Wednesday, May 23, 2012

At The Ringside - 1921


Country: United States
Director: Charley Chase
Stars: 'Snub' Pollard, Marie Mosquini and Ernest Morrison
Release Date: 17 July 1921 (USA)
Production Co: Rolin Films
Sound Mix: Silent
Color: Black and White
Genres: Comedy | Short
The Australian-born Snub Pollard is best remembered as supporting comedian to Harold Lloyd during Lloyd's late Hal Roach period, but Pollard starred in his own comedy series ... of which the funniest and most inventive example is probably "It's a Gift" (1923; no relation to the W.C. Fields comedy of the same title). Pollard's starring effort "At the Ringside" (1921) is an audacious rip-off of Charlie Chaplin's 1917 classic "Easy Street" ... one of Chaplin's most popular shorts which was still in widespread release when "At the Ringside" was made.
"At the Ringside" is filmed in a "slum" which is rather obviously a studio mock-up on the Hal Roach back lot, and it clearly copies the Lambeth-style slum in Chaplin's "Easy Street" (which was also a too-obvious mock-up). The first half of this film is a blatant copy of "Easy Street". Pollard plays the local constable, charged with maintaining order in the tough slum district. He runs afoul of the local bully, played by Noah Young (an underrated comic actor who usually played roughnecks and dimwits in Harold Lloyd movies). Young has sense enough not to imitate Eric Campbell, his counterpart in "Easy Street". To his credit, Pollard is playing his own comic character here ... not imitating Chaplin, even though the source material is so obviously Chaplin's.

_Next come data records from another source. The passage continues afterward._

(** A new constraint narrows the path condition. *)
Definition assuming (e : option expr) (path : assignment → Prop) : assignment → Prop :=
  λ v, path v ∧ match e with Some e => eval v e ≠ 0%Z | None => True end.

Inductive world_step : relation world :=
  | world_event u sh xs i x o u' c' p :
      xs !! i = Some x → admissible u (xs_conf x) o → perform o u (xs_conf x) = Ok (u', c', p) →
      world_step (World u sh xs)
        (World u' sh (<[i := XState c' (xs_path x) (xs_det x) (xs_hist x)]> xs))
  | world_insert u sh xs e u' unknown p :
      new_event_ok (hp u) e → deduplicate e u = Ok (u', unknown, p) →
      world_step (World u sh xs) (World u' sh xs)
  | world_access u sh xs i x op sv n ev sh' d' nc :
      xs !! i = Some x → smap_find (op_tid op) (heads_of x) = Some ev →
      operation_ok (xs_path x) op → solver_sound (xs_path x) sv →
      undisturbed (sh_store sh) (xs_det x) ev op →
      processMemoryAccess true n (hp u) (heads_of x) sv sh (xs_det x) op = Ok (sh', d', Safe nc) →
      (∃ v, assuming nc (xs_path x) v) →
      world_step (World u sh xs)
        (World u sh' (<[i := XState (xs_conf x) (assuming nc (xs_path x)) d' (log ev op (xs_hist x))]> xs))
  | world_race u sh xs i x op sv n ev sh' d' t instr :
      xs !! i = Some x → smap_find (op_tid op) (heads_of x) = Some ev → operation_ok (xs_path x) op → solver_sound (xs_path x) sv →
      processMemoryAccess true n (hp u) (heads_of x) sv sh (xs_det x) op = Ok (sh', d', Terminated t instr) →
      world_step (World u sh xs)
        (World u (set_store (destroy_detector d' (sh_store sh')) sh') (delete i xs))
  | world_fork u sh xs i x addr :
      xs !! i = Some x →
      world_step (World u sh xs)
        (World u (set_store (copy_detector (xs_det x) (sh_store sh)) sh)
           (xs ++ [XState (copy_configuration addr (xs_conf x)) (xs_path x) (xs_det x) (xs_hist x)]))
  | world_branch u sh xs i x (path : assignment → Prop) :
      xs !! i = Some x → (∀ v, path v → xs_path x v) → (∃ v, path v) →
      world_step (World u sh xs)
        (World u sh (<[i := XState (xs_conf x) path (xs_det x) (xs_hist x)]> xs))
  | world_end u sh xs i x :
      xs !! i = Some x →
      world_step (World u sh xs)
        (World u (set_store (destroy_detector (xs_det x) (sh_store sh)) sh) (delete i xs)).

(** One state without accesses. *)
Inductive world_initial : world → Prop :=
  | world_start u c (path : assignment → Prop) stats :
      initial (System u [c]) → (∃ v, path v) →
      world_initial (World u {| sh_store := ∅; sh_stats := stats |} [XState c path new_DataRaceDetection []]).

Definition reachable_world (w : world) : Prop := ∃ w0, world_initial w0 ∧ rtc world_step w0 w.

(** ** The invariant *)

(** A state with the record of its accesses; [R] are the pointers of the other
    states. *)
Record watched u st x (R : list N) : Prop := {
  wd_conf : configured u (xs_conf x);
  wd_path : ∃ v, xs_path x v;
  wd_record : monitored (xs_path x) (hp u) (heads_of x) st R (xs_det x) (xs_hist x);
}.

Definition refs xs : list N := xs ≫= λ x, detector_ptrs (xs_det x).

Record world_ok u st xs : Prop := {
  wk_unfolding : uf_ok u;
  wk_counted : counted st (refs xs);
  wk_states x : x ∈ xs → ∃ R, watched u st x R;
}.

Lemma refs_delete i x xs : xs !! i = Some x → refs xs ≡ₚ detector_ptrs (xs_det x) ++ refs (delete i xs).
Proof. intros Hi. unfold refs. by rewrite (delete_Permutation xs i x Hi) at 1. Qed.

Lemma delete_insert_list i y xs : delete i (<[i := y]> xs) = delete i xs.
Proof. revert i. induction xs as [|z xs IH]; intros [|i]; simpl; [done..|]. by rewrite IH. Qed.

Lemma refs_insert i x xs y :
  xs !! i = Some x → refs (<[i := y]> xs) ≡ₚ detector_ptrs (xs_det y) ++ refs (delete i xs).
Proof.
  intros Hi. assert (<[i := y]> xs !! i = Some y) as Hy by (apply list_lookup_insert_eq; by eapply lookup_lt_Some).
  rewrite (refs_delete i y _ Hy). by rewrite delete_insert_list.
Qed.

Lemma delete_elem i (z : xstate) xs : z ∈ delete i xs → z ∈ xs.
Proof. intros Hz. eapply elem_of_sublist; [exact Hz | apply sublist_delete]. Qed.

Lemma elem_delete_or i x z xs : xs !! i = Some x → z ∈ xs → z = x ∨ z ∈ delete i xs.
Proof. intros Hi. by rewrite (delete_Permutation xs i x Hi), elem_of_cons at 1. Qed.

Lemma refs_elem z xs : z ∈ xs → ∃ R, refs xs ≡ₚ detector_ptrs (xs_det z) ++ R.
Proof. intros [i Hi]%list_elem_of_lookup_1. exists (refs (delete i xs)). by apply refs_delete. Qed.

(** The states that stay keep their record as long as their lists do. *)
Lemma world_ok_intro u st xs u' st' xs' :
  world_ok u st xs → uf_ok u' → heap_ext (hp u) (hp u') → uf_root u' = uf_root u →
  counted st' (refs xs') →
  (∀ z, z ∈ xs' → z ∈ xs ∧ keeps st st' (detector_ptrs (xs_det z)) ∨ ∃ R, watched u' st' z R) →
  world_ok u' st' xs'.
Proof.
  intros [Hu Hc Hxs] Hu' Hext Hroot Hc' Hcases. split; [done..|]. intros z Hz.
  destruct (Hcases z Hz) as [[Hold Hk]|?]; [|done]. destruct (Hxs z Hold) as (R & [Hcd Hp Hm]).
  destruct (refs_elem z xs' Hz) as [R' HR']. exists R'. split; [by eapply kept_ok | done|].
  assert (smap_sorted (heads_of z)) as Hs by apply (cd_ok _ _ Hcd).
  apply (monitored_moved _ (hp u) _ (heads_of z)); [done..| |].
  - intros t p Htp. exists p. split; [done | reflexivity].
  - apply (monitored_kept _ Hp _ _ st st' R); [done | by rewrite <-HR' | done].
Qed.

(** One state changes. *)
Lemma world_ok_update u st xs i x u' st' y :
  world_ok u st xs → xs !! i = Some x → uf_ok u' → heap_ext (hp u) (hp u') → uf_root u' = uf_root u →
  counted st' (detector_ptrs (xs_det y) ++ refs (delete i xs)) → keeps st st' (refs (delete i xs)) →
  (∃ R, watched u' st' y R) → world_ok u' st' (<[i := y]> xs).
Proof.
  intros Hok Hi Hu' Hext Hroot Hc Hk Hy. apply (world_ok_intro u st xs); [done..| |].
  - eapply counted_perm; [|exact Hc]. by rewrite (refs_insert i x).
  - intros z Hz. destruct (elem_delete_or i y z (<[i := y]> xs)) as [->|Hz']; [|done|by right|left].
    { apply list_lookup_insert_eq. by eapply lookup_lt_Some. }
    rewrite delete_insert_list in Hz'. split; [by eapply delete_elem|].
    destruct (refs_elem z _ Hz') as [R' HR']. eapply keeps_sub; [|exact Hk]. intros p Hp. rewrite HR'. set_solver.
Qed.

(** One state ends. *)
Lemma world_ok_delete u st xs i st' :
  world_ok u st xs → counted st' (refs (delete i xs)) → keeps st st' (refs (delete i xs)) →
  world_ok u st' (delete i xs).
Proof.
  intros Hok Hc Hk. apply (world_ok_intro u st xs); [done | apply Hok | | done | done|].
  { intros p e Hp. by exists e. }
  intros z Hz. left. split; [by eapply delete_elem|]. destruct (refs_elem z _ Hz) as [R' HR'].
  eapply keeps_sub; [|exact Hk]. intros p Hp. rewrite HR'. set_solver.
Qed.

(** The record of a state of a world, with the pointers of the others. *)
Lemma world_state u st xs i x :
  world_ok u st xs → xs !! i = Some x → watched u st x (refs (delete i xs)).
Proof.
  intros Hok Hi. destruct (wk_states _ _ _ Hok x) as (R & [Hcd Hp Hm]); [by eapply list_elem_of_lookup_2|].
  split; [done..|]. apply (monitored_kept _ Hp _ _ st st R); [done | | apply keeps_refl].
  eapply counted_perm; [|apply Hok]. by apply refs_delete.
Qed.

(** [isDataRace] on a watched state. *)
Lemma watched_check u sh x R sv op cur :
  watched u (sh_store sh) x R → smap_find (op_tid op) (heads_of x) = Some cur →
  operation_ok (xs_path x) op → solver_sound (xs_path x) sv →
  ∃ sh' d' res, isDataRace (hp u) (heads_of x) sv sh (xs_det x) op = Ok (sh', d', res) ∧
    sh_store sh' = sh_store sh ∧
    monitored (xs_path x) (hp u) (heads_of x) (sh_store sh) R d' (xs_hist x) ∧
    detector_ptrs d' ≡ₚ detector_ptrs (xs_det x) ∧ (∀ t, epochs_of d' t = epochs_of (xs_det x) t) ∧
  match res with
  | Some r => race_verdict (hp u) (heads_of x) (xs_path x) (sh_store sh) op cur (xs_det x) r
  | None => ¬ answers sv
  end.
Proof.
  intros [[Hco _ _] Hp Hm] Hcur Hop Hsv.
  destruct (is_data_race_spec (hp u) (in_conf u (xs_conf x)) (conf_wf u _ Hco) (conf_free u _ Hco) (heads_of x))
    with (feasible := xs_path x) (sv := sv) (sh := sh) (d := xs_det x) (op := op) (cur := cur)
    as (sh' & d' & res & Hr & Hst & He & Hres); [|done|done|by eapply conf_head|apply Hm|done|done|].
  { intros t p Htp. apply (conf_head u _ t). apply smap_elem_find; [apply Hco | done]. }
  exists sh', d', res. split_and!; [done..| | |done|done].
  - destruct (isDataRace_lists _ _ _ _ _ _ _ _ _ Hr (mt_sorted _ _ _ _ _ _ _ Hm)).
    by eapply monitored_same.
  - by destruct (isDataRace_lists _ _ _ _ _ _ _ _ _ Hr (mt_sorted _ _ _ _ _ _ _ Hm)).
Qed.
(** A tracked access enters the history of its own state and leaves the lists
    of the others alone. *)
Lemma watched_track u sh x R op ev sh' d' :
  watched u (sh_store sh) x R → smap_find (op_tid op) (heads_of x) = Some ev →
  operation_ok (xs_path x) op → undisturbed (sh_store sh) (xs_det x) ev op →
  trackAccess (heads_of x) sh (xs_det x) op = Ok (sh', d') →
  monitored (xs_path x) (hp u) (heads_of x) (sh_store sh') R d' (log ev op (xs_hist x)) ∧
  keeps (sh_store sh) (sh_store sh') R.
Proof.
  intros [[Hco _ _] Hp Hm] Hev Hop Hun Htr.
  destruct (track_access_spec _ _ _ _ _ _ R (mt_counted _ _ _ _ _ _ _ Hm) (mt_sorted _ _ _ _ _ _ _ Hm) Htr)
    as (ev' & obj & before & acc & acc' & Hat).
  assert (ev' = ev) as -> by (pose proof (at_head _ _ _ _ _ _ _ _ _ _ _ _ Hat); congruence).
  assert (smap_sorted (heads_of x)) as Hs by apply Hco. pose proof (conf_wf u _ Hco) as Hwf.
  pose proof (at_object _ _ _ _ _ _ _ _ _ _ _ _ Hat) as Hobj. split.
  - unfold log. rewrite Hobj. destruct (isFree (op_type op)) eqn:Hf.
    + by eapply monitored_free.
    + eapply monitored_access; [done..| |]; [done|]. intros oa Hoa.
      destruct (acc_epochs _ Hp _ _ _ _ _ _ _ _ _ _ _ _ _ _ Hm Hat) as [->|Hin]; [by rewrite lookup_empty in Hoa|].
      by apply (Hun obj acc oa).
  - eapply keeps_sub; [|apply Hat]. set_solver.
Qed.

Halfway through, "At the Ringside" suddenly abandons its "Easy Street" rip-off and shows some originality. Young challenges Pollard to a boxing match in a hastily-erected outdoor boxing ring. From here, the film degenerates into fairly predictable slapstick gags on the pugilism theme ... with one remarkable surprise. Midpoint in the boxing match, Pollard gets a severe blow to the head which rocks him. Then we see a subjective shot as the scenery around Pollard breaks up into jigsaw-puzzle pieces (against a black background) and fades into a blur. This was so totally unexpected, I thought that the film was breaking apart in the projector. The blur comes back into focus and the jigsaw pieces join up again, as Pollard shakes his head and gets back into the fight. The camera work and editing in this brief sequence are far more inventive than ANY of the camera work and editing at any point in Chaplin's entire film career. This one trick shot in "At the Ringside" more than makes up for any lack of originality throughout the rest of the film.
Pollard's leading lady in this short is dark-haired Marie Mosquini, very young and quite pretty even by modern standards. Ms Mosquini gave up her lacklustre acting career to marry the inventor Lee De Forrest, a pioneer of radio technology.
"At the Ringside" is a decent-enough slapstick comedy, funny but not hilarious, and it offers a sort of parallel-universe version of one of Chaplin's best-known films.